### [Directions]
Find the lines in the records that carry the word "qdiv". Copy each one.

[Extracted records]
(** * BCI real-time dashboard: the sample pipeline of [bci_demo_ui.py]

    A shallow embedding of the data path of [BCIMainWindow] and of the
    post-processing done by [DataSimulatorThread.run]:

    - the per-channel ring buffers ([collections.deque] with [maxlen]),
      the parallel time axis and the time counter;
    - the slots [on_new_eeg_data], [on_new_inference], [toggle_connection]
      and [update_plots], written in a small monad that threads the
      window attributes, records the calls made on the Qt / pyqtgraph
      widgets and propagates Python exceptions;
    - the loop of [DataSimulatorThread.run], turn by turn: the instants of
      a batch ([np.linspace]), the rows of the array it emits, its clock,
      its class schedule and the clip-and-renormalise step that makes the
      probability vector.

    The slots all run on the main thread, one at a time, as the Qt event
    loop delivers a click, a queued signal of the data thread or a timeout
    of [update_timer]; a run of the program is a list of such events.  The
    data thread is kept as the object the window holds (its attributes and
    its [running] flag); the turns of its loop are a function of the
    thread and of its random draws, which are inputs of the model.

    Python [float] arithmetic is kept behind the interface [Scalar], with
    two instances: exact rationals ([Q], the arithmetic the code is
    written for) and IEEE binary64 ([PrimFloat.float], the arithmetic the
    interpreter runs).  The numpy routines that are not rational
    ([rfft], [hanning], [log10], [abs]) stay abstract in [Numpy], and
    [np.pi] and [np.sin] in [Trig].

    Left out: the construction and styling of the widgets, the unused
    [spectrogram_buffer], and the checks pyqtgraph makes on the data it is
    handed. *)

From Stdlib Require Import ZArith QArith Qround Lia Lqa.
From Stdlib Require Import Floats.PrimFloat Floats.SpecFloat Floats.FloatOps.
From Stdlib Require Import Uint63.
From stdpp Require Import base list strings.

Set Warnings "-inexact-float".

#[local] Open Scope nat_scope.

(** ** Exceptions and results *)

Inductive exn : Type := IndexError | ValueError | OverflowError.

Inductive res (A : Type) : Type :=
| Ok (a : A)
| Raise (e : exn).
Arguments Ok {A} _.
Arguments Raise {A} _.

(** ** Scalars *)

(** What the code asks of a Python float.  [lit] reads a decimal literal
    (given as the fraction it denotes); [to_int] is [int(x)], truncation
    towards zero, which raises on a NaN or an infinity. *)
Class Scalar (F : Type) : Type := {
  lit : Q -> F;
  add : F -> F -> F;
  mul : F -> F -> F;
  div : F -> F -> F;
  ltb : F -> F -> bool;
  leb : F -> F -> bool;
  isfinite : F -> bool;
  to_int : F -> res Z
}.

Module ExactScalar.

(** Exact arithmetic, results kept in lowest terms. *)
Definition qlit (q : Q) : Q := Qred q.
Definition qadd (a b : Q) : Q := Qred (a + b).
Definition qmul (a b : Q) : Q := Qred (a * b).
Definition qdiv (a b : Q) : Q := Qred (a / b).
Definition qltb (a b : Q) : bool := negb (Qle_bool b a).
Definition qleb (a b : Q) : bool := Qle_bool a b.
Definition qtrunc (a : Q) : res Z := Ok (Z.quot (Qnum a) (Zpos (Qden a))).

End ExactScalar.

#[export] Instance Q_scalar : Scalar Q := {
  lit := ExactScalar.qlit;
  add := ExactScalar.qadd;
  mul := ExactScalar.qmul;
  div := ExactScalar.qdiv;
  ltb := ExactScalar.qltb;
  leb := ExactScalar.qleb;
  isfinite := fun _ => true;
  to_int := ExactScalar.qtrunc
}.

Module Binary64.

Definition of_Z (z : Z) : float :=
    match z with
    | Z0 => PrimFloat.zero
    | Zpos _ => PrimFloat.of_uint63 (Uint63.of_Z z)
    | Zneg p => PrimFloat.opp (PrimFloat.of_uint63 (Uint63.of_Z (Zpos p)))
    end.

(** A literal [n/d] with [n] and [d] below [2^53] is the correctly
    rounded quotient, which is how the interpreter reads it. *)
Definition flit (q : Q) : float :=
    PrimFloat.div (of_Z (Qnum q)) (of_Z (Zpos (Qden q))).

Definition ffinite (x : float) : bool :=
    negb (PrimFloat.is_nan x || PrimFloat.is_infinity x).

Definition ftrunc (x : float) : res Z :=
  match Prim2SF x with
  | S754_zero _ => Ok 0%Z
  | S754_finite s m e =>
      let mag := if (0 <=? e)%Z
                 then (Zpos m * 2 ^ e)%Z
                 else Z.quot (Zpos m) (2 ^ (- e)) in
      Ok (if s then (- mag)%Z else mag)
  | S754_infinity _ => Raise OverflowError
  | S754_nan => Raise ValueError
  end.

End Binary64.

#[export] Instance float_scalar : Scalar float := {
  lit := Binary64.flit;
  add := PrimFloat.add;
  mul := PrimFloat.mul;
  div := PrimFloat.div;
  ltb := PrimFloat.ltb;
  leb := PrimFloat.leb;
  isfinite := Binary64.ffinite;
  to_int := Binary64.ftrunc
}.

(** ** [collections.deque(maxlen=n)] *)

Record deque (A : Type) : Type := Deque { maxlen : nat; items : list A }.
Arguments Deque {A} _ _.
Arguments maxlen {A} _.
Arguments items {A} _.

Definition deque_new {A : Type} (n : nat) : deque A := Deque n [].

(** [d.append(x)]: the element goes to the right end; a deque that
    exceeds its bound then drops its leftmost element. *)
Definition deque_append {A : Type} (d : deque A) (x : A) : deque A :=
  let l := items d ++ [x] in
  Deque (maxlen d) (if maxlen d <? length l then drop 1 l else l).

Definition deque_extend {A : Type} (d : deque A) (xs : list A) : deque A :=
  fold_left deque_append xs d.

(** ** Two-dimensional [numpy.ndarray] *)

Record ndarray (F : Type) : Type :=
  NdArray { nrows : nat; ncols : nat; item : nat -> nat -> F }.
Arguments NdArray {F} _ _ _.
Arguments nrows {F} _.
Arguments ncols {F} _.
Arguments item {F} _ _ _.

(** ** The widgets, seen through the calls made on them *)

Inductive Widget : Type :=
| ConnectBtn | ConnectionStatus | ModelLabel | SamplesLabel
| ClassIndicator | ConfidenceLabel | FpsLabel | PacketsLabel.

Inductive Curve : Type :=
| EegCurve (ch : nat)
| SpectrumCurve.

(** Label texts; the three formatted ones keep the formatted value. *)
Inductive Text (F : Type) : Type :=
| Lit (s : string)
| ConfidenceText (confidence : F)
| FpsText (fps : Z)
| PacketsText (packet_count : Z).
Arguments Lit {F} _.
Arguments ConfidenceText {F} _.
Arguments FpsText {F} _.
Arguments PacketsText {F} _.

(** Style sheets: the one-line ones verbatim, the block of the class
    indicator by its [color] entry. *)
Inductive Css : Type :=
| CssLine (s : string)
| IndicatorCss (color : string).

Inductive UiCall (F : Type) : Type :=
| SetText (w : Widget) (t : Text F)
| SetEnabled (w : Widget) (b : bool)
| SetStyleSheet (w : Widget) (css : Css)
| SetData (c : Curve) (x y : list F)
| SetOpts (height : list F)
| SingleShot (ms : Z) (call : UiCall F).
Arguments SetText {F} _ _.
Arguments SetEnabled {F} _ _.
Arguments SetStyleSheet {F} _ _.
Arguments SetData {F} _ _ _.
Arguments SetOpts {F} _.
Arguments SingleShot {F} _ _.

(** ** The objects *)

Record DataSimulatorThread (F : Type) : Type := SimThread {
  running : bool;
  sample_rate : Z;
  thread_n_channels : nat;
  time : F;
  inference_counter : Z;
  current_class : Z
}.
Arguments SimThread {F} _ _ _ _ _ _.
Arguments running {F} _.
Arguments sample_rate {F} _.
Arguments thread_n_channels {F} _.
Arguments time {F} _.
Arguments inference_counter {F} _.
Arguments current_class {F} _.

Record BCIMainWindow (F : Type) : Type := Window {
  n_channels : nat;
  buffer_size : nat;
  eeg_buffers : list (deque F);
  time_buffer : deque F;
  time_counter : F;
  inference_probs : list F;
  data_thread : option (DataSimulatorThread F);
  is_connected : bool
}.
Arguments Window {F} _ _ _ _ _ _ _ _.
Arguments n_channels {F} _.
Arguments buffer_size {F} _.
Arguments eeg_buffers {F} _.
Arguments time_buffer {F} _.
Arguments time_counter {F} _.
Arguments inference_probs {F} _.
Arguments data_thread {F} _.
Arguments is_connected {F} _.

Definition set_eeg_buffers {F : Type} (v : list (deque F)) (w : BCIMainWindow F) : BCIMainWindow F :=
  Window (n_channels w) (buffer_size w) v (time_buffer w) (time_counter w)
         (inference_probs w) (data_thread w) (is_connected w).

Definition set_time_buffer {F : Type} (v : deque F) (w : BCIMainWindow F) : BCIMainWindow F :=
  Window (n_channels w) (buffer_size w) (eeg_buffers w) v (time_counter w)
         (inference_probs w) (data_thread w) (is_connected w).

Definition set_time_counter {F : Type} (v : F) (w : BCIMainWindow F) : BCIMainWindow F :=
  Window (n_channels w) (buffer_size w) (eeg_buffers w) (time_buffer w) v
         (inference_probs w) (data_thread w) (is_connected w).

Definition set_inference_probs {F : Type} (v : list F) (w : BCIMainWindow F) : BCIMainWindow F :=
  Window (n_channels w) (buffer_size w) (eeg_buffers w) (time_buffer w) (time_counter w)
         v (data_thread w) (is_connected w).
---
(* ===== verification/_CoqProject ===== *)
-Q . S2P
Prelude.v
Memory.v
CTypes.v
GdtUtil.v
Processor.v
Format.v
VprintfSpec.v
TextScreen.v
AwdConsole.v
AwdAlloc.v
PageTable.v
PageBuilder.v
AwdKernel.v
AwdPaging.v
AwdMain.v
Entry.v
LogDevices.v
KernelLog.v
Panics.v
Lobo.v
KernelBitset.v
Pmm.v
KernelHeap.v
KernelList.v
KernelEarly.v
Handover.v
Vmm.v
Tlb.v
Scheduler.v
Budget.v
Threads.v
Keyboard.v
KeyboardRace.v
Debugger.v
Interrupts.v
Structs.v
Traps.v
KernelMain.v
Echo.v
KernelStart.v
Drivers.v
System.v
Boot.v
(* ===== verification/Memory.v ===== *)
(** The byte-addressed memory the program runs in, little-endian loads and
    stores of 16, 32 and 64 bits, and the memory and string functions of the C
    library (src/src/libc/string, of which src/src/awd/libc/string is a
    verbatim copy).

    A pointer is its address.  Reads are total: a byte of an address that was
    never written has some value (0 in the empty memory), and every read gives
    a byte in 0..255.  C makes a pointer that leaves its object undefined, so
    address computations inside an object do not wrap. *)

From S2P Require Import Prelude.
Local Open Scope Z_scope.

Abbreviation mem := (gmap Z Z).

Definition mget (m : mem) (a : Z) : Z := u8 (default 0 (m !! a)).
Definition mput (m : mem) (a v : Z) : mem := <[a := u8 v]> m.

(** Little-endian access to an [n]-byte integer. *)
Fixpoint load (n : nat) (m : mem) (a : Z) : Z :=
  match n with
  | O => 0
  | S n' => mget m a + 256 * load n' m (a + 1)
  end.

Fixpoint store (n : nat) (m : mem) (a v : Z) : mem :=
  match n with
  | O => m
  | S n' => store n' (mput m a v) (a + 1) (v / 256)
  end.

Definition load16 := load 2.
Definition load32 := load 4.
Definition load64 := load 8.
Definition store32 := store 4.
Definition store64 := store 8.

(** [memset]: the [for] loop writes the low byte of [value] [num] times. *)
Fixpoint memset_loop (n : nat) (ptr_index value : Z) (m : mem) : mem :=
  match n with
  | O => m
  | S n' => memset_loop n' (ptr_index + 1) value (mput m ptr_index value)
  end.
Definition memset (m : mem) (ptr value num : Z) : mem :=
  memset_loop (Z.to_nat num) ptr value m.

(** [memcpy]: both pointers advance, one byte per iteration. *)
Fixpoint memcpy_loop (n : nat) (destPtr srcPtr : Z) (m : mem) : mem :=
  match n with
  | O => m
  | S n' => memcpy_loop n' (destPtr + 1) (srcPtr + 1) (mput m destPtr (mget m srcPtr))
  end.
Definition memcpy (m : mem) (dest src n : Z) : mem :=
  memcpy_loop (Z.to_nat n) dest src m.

### [Response below]
Definition qdiv (a b : Q) : Q := Qred (a / b).
  div := ExactScalar.qdiv;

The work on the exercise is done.